We passed the night in relative peace, with the exception of one incident. Around 3 a.m. I woke to what sounded like the thump of a mortar round coming in to our tent. I thought the base was under attack. I sprang to my feet, ready to rouse the crew. It was then that I realized that the thump wasn’t a mortar round but the sound of Nic’s cot collapsing underneath him. I must have looked completely startled because Scotty, the cameraman, had a good laugh at my expense.

For our first full day in Kala Gush the commander invited CNN to join a half platoon on a clearance patrol in the mountains surrounding the base. I was very interested to see how the soldiers would perform. Clearance patrols, as the name suggests, involve clearing an area of possible hazards, such as IEDS and insurgents.

Before going outside the wire the troops asked us to take part in a ‘rehearsal’: a drill involving various patrolling scenarios. It sounded great to me, especially as I’d never seen, let alone participated in, a rehearsal on any of my previous embeds with the US military.

The half platoon was commanded by a very young first lieutenant. Although he had a captain and some seasoned sergeants on hand to guide him, the lieutenant was keen to establish his authority.

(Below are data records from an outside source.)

(** * The .SKIN multi-submesh importer (skin_imp.py, skin_imp_2,79b.py)

    A shallow embedding of the two Blender import scripts.  Both scripts read
    the same binary layout with [struct.unpack] over [f.read], and then build
    Blender datablocks from what they read.  The embedding keeps this shape:

    - the open file is the list of bytes that are still unread;
    - [f.read(n)] returns at most [n] bytes and never fails (the memory
      that a read needs is written out in a second copy of the reads, in the
      part on memory);
    - [struct.unpack] raises [struct.error] when the buffer it is given does
      not have the size of the format;
    - the Blender side ([bpy.data], the scene) is a store of datablocks that
      the code reaches through references (indices into the store).

    Integers are [Z].  A float read with format "f" is kept as the unsigned
    value of its four little-endian bytes (its IEEE-754 binary32 pattern); the
    scripts never compute with the floats they read.  A Python [str] is a
    [string] holding its UTF-8 encoding. *)

From Stdlib Require Import ZArith List Bool Lia.
From Stdlib.Strings Require Import String Byte.
From stdpp Require Import base list.
Import ListNotations.
Local Open Scope Z_scope.

(** ** Bytes and little-endian integers *)

Definition byte_val (b : byte) : Z := Z.of_N (Byte.to_N b).

(** The value of a little-endian byte sequence ("<" in a struct format). *)
Fixpoint le_to_Z (bs : list byte) : Z :=
  match bs with
  | [] => 0
  | b :: bs' => byte_val b + 256 * le_to_Z bs'
  end.

(** [chunks w bs] cuts [bs] into consecutive pieces of [w] bytes; [fuel]
    bounds the number of pieces. *)
Fixpoint chunks_fuel (fuel w : nat) (bs : list byte) : list (list byte) :=
  match fuel with
  | O => []
  | S fuel' =>
      match bs with
      | [] => []
      | _ :: _ => take w bs :: chunks_fuel fuel' w (drop w bs)
      end
  end.

Definition chunks (w : nat) (bs : list byte) : list (list byte) :=
  chunks_fuel (length bs) w bs.

(** ** Python's [bytes.decode("utf-8", errors="ignore")]

    The decoder of the Python runtime keeps every well-formed UTF-8 sequence
    and drops the bytes of an ill-formed one: an invalid start byte alone, a
    lead byte with the valid continuation bytes read so far when the next
    byte does not continue it, and everything up to the end of the input when
    the input stops inside a sequence.  As a [str] is kept as its UTF-8
    encoding, decoding is this filter. *)

Definition is_cont (b : byte) : bool :=
  (0x80 <=? byte_val b) && (byte_val b <? 0xC0).

(** The second byte of a three- or four-byte sequence has a narrower range
    after the lead bytes E0, ED, F0 and F4 (overlong forms, surrogates, code
    points above 10FFFF). *)
Definition second_ok (lead : Z) (b : byte) : bool :=
  is_cont b &&
  (if lead =? 0xE0 then 0xA0 <=? byte_val b
   else if lead =? 0xED then byte_val b <? 0xA0
   else if lead =? 0xF0 then 0x90 <=? byte_val b
   else if lead =? 0xF4 then byte_val b <? 0x90
   else true).

Fixpoint utf8_ignore (bs : list byte) : list byte :=
  match bs with
  | [] => []
  | b1 :: t1 =>
      let c := byte_val b1 in
      if c <? 0x80 then b1 :: utf8_ignore t1
      else if c <? 0xC2 then utf8_ignore t1
      else if c <? 0xE0 then
        match t1 with
        | [] => []
        | b2 :: t2 =>
            if is_cont b2 then b1 :: b2 :: utf8_ignore t2 else utf8_ignore t1
        end
      else if c <? 0xF0 then
        match t1 with
        | [] => []
        | b2 :: t2 =>
            if second_ok c b2 then
              match t2 with
              | [] => []
              | b3 :: t3 =>
                  if is_cont b3 then b1 :: b2 :: b3 :: utf8_ignore t3
                  else utf8_ignore t2
              end
            else utf8_ignore t1
        end
      else if c <? 0xF5 then
        match t1 with
        | [] => []
        | b2 :: t2 =>
            if second_ok c b2 then
              match t2 with
              | [] => []
              | b3 :: t3 =>
                  if is_cont b3 then
                    match t3 with
                    | [] => []
                    | b4 :: t4 =>
                        if is_cont b4
                        then b1 :: b2 :: b3 :: b4 :: utf8_ignore t4
                        else utf8_ignore t3
                    end
                  else utf8_ignore t2
              end
            else utf8_ignore t1
        end
      else utf8_ignore t1
  end.

Definition decode_utf8_ignore (bs : list byte) : string :=
  string_of_list_byte (utf8_ignore bs).

(** Truth value of a Python [str]: the empty string is false. *)
Definition str_truthy (s : string) : bool :=
  match s with
  | EmptyString => false
  | String _ _ => true
  end.

(** ** The Blender side

    What the scripts create through [bpy]: meshes, materials and objects in
    [bpy.data], and the objects linked to the scene (the collection of the
    context in 2.80, [scene.objects] in 2.79).  A datablock is referred to by
    its index in the store, so a mesh changed through [obj.data] after the
    object was linked is the mesh the scene sees.  Names are the names the
    scripts ask for.  The node tree of a material and the images loaded for
    it are not part of this state. *)

Definition vec3 : Type := Z * Z * Z.
Definition vec2 : Type := Z * Z.

Record Polygon := mkPolygon {
  loop_start : nat;
  loop_total : nat;
  material_index : Z;
  use_smooth : bool
}.

Record UVLayer := mkUVLayer {
  uv_name : string;
  uv_data : list vec2
}.

Record Mesh := mkMesh {
  me_name : string;
  me_vertices : list vec3;
  me_loops : list Z;                      (* vertex_index of every loop *)
  me_polygons : list Polygon;
  me_uv_layers : list UVLayer;
  me_custom_normals : option (list vec3); (* normals_split_custom_set_from_vertices *)
  me_use_auto_smooth : bool;
  me_materials : list nat                 (* material slots *)
}.

Record Material := mkMaterial {
  ma_name : string;
  ma_use_nodes : bool
}.

Record Object := mkObject {
  ob_name : string;
  ob_data : nat
}.

Record World := mkWorld {
  data_meshes : list Mesh;
  data_materials : list Material;
  data_objects : list Object;
  scene_objects : list nat;
  active_object : option nat
}.

Inductive version := Blender280 | Blender279.

(** ** State and exceptions

    A computation runs on the unread bytes of the file and the Blender store,
    and either returns a value or raises.  The state it leaves is kept in
    both cases, as a Python exception does not undo what was done. *)

Record state := mkState {
  file : list byte;
  bpy : World
}.

Inductive exn := struct_error | IndexError | TypeError | MemoryError.

Inductive outcome (A : Type) :=
  | Ok (a : A)
  | Raise (e : exn).
Arguments Ok {A} a.
Arguments Raise {A} e.

Definition M (A : Type) : Type := state -> outcome A * state.

Definition ret {A} (a : A) : M A := fun st => (Ok a, st).

Definition raise {A} (e : exn) : M A := fun st => (Raise e, st).

Definition bind {A B} (m : M A) (k : A -> M B) : M B :=
  fun st =>
    match m st with
    | (Ok a, st') => k a st'
    | (Raise e, st') => (Raise e, st')
    end.

Notation "x <- m ;; k" := (bind m (fun x => k))
  (at level 100, m at next level, right associativity).
Notation "m ;;; k" := (bind m (fun _ => k))
  (at level 100, right associativity).

(** [acc = []; for _ in range(n): acc.append(m())] *)
Fixpoint repeatM {A} (n : nat) (m : M A) : M (list A) :=
  match n with
  | O => ret []
  | S n' => x <- m ;; xs <- repeatM n' m ;; ret (x :: xs)
  end.

(** [for x in xs: body(x)] *)
Fixpoint for_each {A} (xs : list A) (body : A -> M unit) : M unit :=
  match xs with
  | [] => ret tt
  | x :: xs' => body x ;;; for_each xs' body
  end.

(** ** Reading the file *)

(** [f.read(n)]: the next [n] bytes, or all that is left when fewer remain. *)
Definition f_read (n : Z) : M (list byte) :=
  fun st =>
    (Ok (take (Z.to_nat n) (file st)),
     mkState (drop (Z.to_nat n) (file st)) (bpy st)).

(** The format characters the scripts use, all little-endian. *)
Inductive fmt := fmt_B | fmt_H | fmt_I | fmt_f.

Definition calcsize (c : fmt) : nat :=
  match c with
  | fmt_B => 1
  | fmt_H => 2
  | fmt_I => 4
  | fmt_f => 4
  end.

(** [struct.unpack("<" + c * count, data)]: the buffer must have exactly
    the size of the format. *)
Definition unpack (c : fmt) (count : Z) (data : list byte) : M (list Z) :=
  if Z.of_nat (length data) =? Z.of_nat (calcsize c) * count
  then ret (map le_to_Z (chunks (calcsize c) data))
  else raise struct_error.

(** [struct.unpack("<" + c * count, f.read(count * calcsize(c)))] *)
Definition read_unpack (c : fmt) (count : Z) : M (list Z) :=
  data <- f_read (count * Z.of_nat (calcsize c)) ;;
  unpack c count data.

(** [t[i]] on a tuple that is long enough. *)
Definition item (i : nat) (t : list Z) : Z := nth i t 0.

(** [f.read(n).decode("utf-8", errors="ignore") if n > 0 else default] *)
Definition read_str (n : Z) (default : string) : M string :=
  if 0 <? n
  then data <- f_read n ;; ret (decode_utf8_ignore data)
  else ret default.

(** The dict that [read_material] returns (the key "flag1" is "flag" in the
    2.79 script). *)
Record material_data := mkMaterialData {
  color1 : Z;
  color2 : Z;
  alpha : Z;
  color3 : Z;
  color4 : Z;
  flag1 : Z;
  texture1_name : string;
  texture2_name : string;
  texture3_name : string;
  material_name : string
}.

(** [read_material] and [read_material_279] differ in one literal, the
    value of [material_name] when its length is zero. *)
Definition read_material_with (default_name : string) : M material_data :=
  colors12 <- read_unpack fmt_I 2 ;;
  alpha_t <- read_unpack fmt_f 1 ;;
  colors34 <- read_unpack fmt_I 2 ;;
  flag_t <- read_unpack fmt_B 1 ;;
  tex1_name_len <- read_unpack fmt_I 1 ;;
  texture1 <- read_str (item 0 tex1_name_len) ""%string ;;
  tex2_name_len <- read_unpack fmt_I 1 ;;
  texture2 <- read_str (item 0 tex2_name_len) ""%string ;;
  tex3_name_len <- read_unpack fmt_I 1 ;;
  texture3 <- read_str (item 0 tex3_name_len) ""%string ;;
  mat_name_len <- read_unpack fmt_I 1 ;;
  name <- read_str (item 0 mat_name_len) default_name ;;
  ret {| color1 := item 0 colors12;
         color2 := item 1 colors12;
         alpha := item 0 alpha_t;
         color3 := item 0 colors34;
         color4 := item 1 colors34;
         flag1 := item 0 flag_t;
         texture1_name := texture1;
         texture2_name := texture2;
         texture3_name := texture3;
         material_name := name |}.

Definition read_material : M material_data :=
  read_material_with ""%string.

Definition read_material_279 : M material_data :=
  read_material_with "ImportedMaterial"%string.

(** The local variables of [read_submesh] after its reads (steps 1 to 9),
    under the names the script gives them. *)
Record submesh_data := mkSubmeshData {
  submesh_name : string;
  vertices : list vec3;
  face_indices : list (list Z);
  uv_flag : Z;
  uvs : list vec2;
  normal_flag : Z;
  normals : list vec3;
  extra_flag : Z;
  unknown_int3 : Z;
  materials : list material_data;
  matids : list Z;
  unknown_tail : list Z
}.

(** [range(0, n, 3)] *)
Definition range3 (n : Z) : list nat :=
  map (fun k => 3 * k)%nat (seq 0 (Z.to_nat ((n + 2) / 3))).

(** [[raw[i:i+3] for i in range(0, face_count, 3)]] *)
Definition group_faces (face_count : Z) (raw : list Z) : list (list Z) :=
  map (fun i => take 3 (drop i raw)) (range3 face_count).

(** [[(d[i*3], d[i*3+1], d[i*3+2]) for i in range(n)]], written in the
    scripts as a loop of appends. *)
Definition triples (n : Z) (d : list Z) : list vec3 :=
  map (fun i => (item (i * 3) d, item (i * 3 + 1) d, item (i * 3 + 2) d))
      (seq 0 (Z.to_nat n)).

Definition pairs (n : Z) (d : list Z) : list vec2 :=
  map (fun i => (item (i * 2) d, item (i * 2 + 1) d)) (seq 0 (Z.to_nat n)).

He had obviously gone through his aide-memoire – sort of an idiot’s guide to commanding – the night before to ensure that his patrol literally went by the book. The rehearsal was held in an open vehicle area where the unit’s Humvees were parked. It was meant to simulate a withdrawal from a contact to the front. For the next three minutes the crew and I watched as the troops lifted their feet in double time while the lieutenant barked incomprehensible orders. None of the soldiers knew who was covering whom and the back of the patrol seemed completely lost as to how they should be responding.